Posted by Expat47 in Athens, Greece on 09/03/15 at 11:42 PM
Coffee is such a wonderful drug. And yes expat 47, there is a great god of coffee, I worship before its alter at least twice a day, if not more.

So in visiting some New York City clubs in the early 70s I saw lots of colors on the walls ceilings, floors and in plastic cubes hanging in midair that contained naked young women painted in glowing colors. A companion along on one of these trips was convinced the Lincoln Tunnel leaving the city was a great snake that was consuming us including my 63 VW Beetle. I suspect she had sampled some of the blotter material available. She ended up being tied onto the front seat by a friend to prevent her from jumping out, but not before shedding all her clothing and tossing it out the window. That would have been hard to explain to the humorless New Jersey State Police that often lay in wait at the other end.

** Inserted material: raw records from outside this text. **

Section Codec.
Context (proto_Marshal : pbEnvelope -> option bytes) (proto_Unmarshal : bytes -> option pbEnvelope).
Hypothesis proto_law : forall m data, proto_Marshal m = Some data -> proto_Unmarshal data = Some m.

Abbreviation Encode := (codec_Encode proto_Marshal).
Abbreviation Decode := (codec_Decode proto_Unmarshal).

Lemma codec_inverse env data :
  validateEnvelopePayload env = Ok tt -> wireInts env -> Encode env = Ok data -> Decode data = Ok env.
Proof.
  destruct env as [from to direct kind slot acs share].
  unfold validateEnvelopePayload, codec_Encode, codec_Decode, wireInts; cbn [env_Kind env_ACS env_Share].
  destruct (bool_decide (kind = kindACS)) eqn:Ek.
  - destruct acs as [[mslot [m|]]|], share; try done. intros _ [Hints _].
    unfold toProtoSlotMessage. cbn [sm_Payload sm_Slot].
    destruct (toProtoACSMessage (Some m)) as [acs| |] eqn:Ea; [|done|done]. cbn [out_bind].
    destruct (proto_Marshal _) eqn:Em; [|done]. intros [= <-]. rewrite (proto_law _ _ Em). cbn.
    assert (fromProtoACSMessage (Some acs) = Ok m) as Hm by (by eapply (acs_codec 0)).
    cbn in Hm. by rewrite Hm.
  - destruct (bool_decide (kind = kindShare)) eqn:Es; [|done].
    destruct acs as [?|]; destruct share as [sh|]; try done. intros _ [_ [Ho Hs]]. cbn [out_bind].
    destruct (proto_Marshal _) eqn:Em; [|done]. intros [= <-]. rewrite (proto_law _ _ Em). cbn.
    rewrite !i64_u64 by done. by destruct sh.
Qed.
(** ** The loop *)

(** [resetStream] of the stream at hand, and the stream forgotten: every caller
  returns nil, or leaves the loop. *)
Definition resetStream (w : world) : world :=
  let w :=
    match stream (wr w) with
    | Some s =>
        let p := default (mkPipe [] false) (pipes w !! s) in
        set_pipe s (mkPipe (written p) true) w
    | None => w
    end in
  set_ready false (set_stream None w).

(** [stopStream], and on to [failQueued]. *)
Definition stopStream (w : world) : world := set_phase DrainingQueue (resetStream w).

(** One step of [failQueued]; after the last one [done] is closed. *)
Definition failQueued (w : world) : option world :=
  match at_phase (wr w), queue (wr w), prewarm (wr w) with
  | DrainingQueue, r :: rest, _ => Some (complete (rq_id r) (Some errPersistentWriterClosed) (set_queue rest w))
  | DrainingQueue, [], _ => Some (set_phase DrainingPrewarm w)
  | DrainingPrewarm, _, id :: rest => Some (completePrewarm id (Some errPersistentWriterClosed) (set_prewarm rest w))
  | DrainingPrewarm, _, [] => Some (set_phase Done w)
  | _, _, _ => None
  end.

(** What [open] gives: a stream, nil, or an error. *)
Abbreviation openResult := (string + option Z)%type.

(** What one iteration meets: the context's error at each check, the answer of
  [open], the deadline, the answers of [Write], and whether the stop channel is
  found closed at the last check. *)
Record writeEnv := mkWriteEnv {
  ctxErr : option string;
  openAnswer : openResult;
  ctxErrAgain : option string;
  hasDeadline : bool;
  setDeadlineErr : option string;
  writes : nat -> writeAnswer;
  stopSeen : bool
}.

Posted by Gator Guy in The Great Swamp on 09/04/15 at 08:47 PM
@Patty- I know 2 people who have synesthesia, as the phenomenon of experiencing one type of sensory input in another manner is called. They both saw printed letters and heard spoken words as colors. They were funny talking about people's names and what "colors" they were. Apparently, my name was a coral-y pink for one of them and a bright jade green for the other. One of these women also had perfect pitch decoding and could listen to a musical piece once and then play it from memory. The color thing didn't apply to musical notes though.
Posted by ScoutC on 09/06/15 at 01:57 PM
When I was a child we had an elderly neighbor who could play piano that way. She could play anything she heard. My nephew does it on guitar. Very unique talent.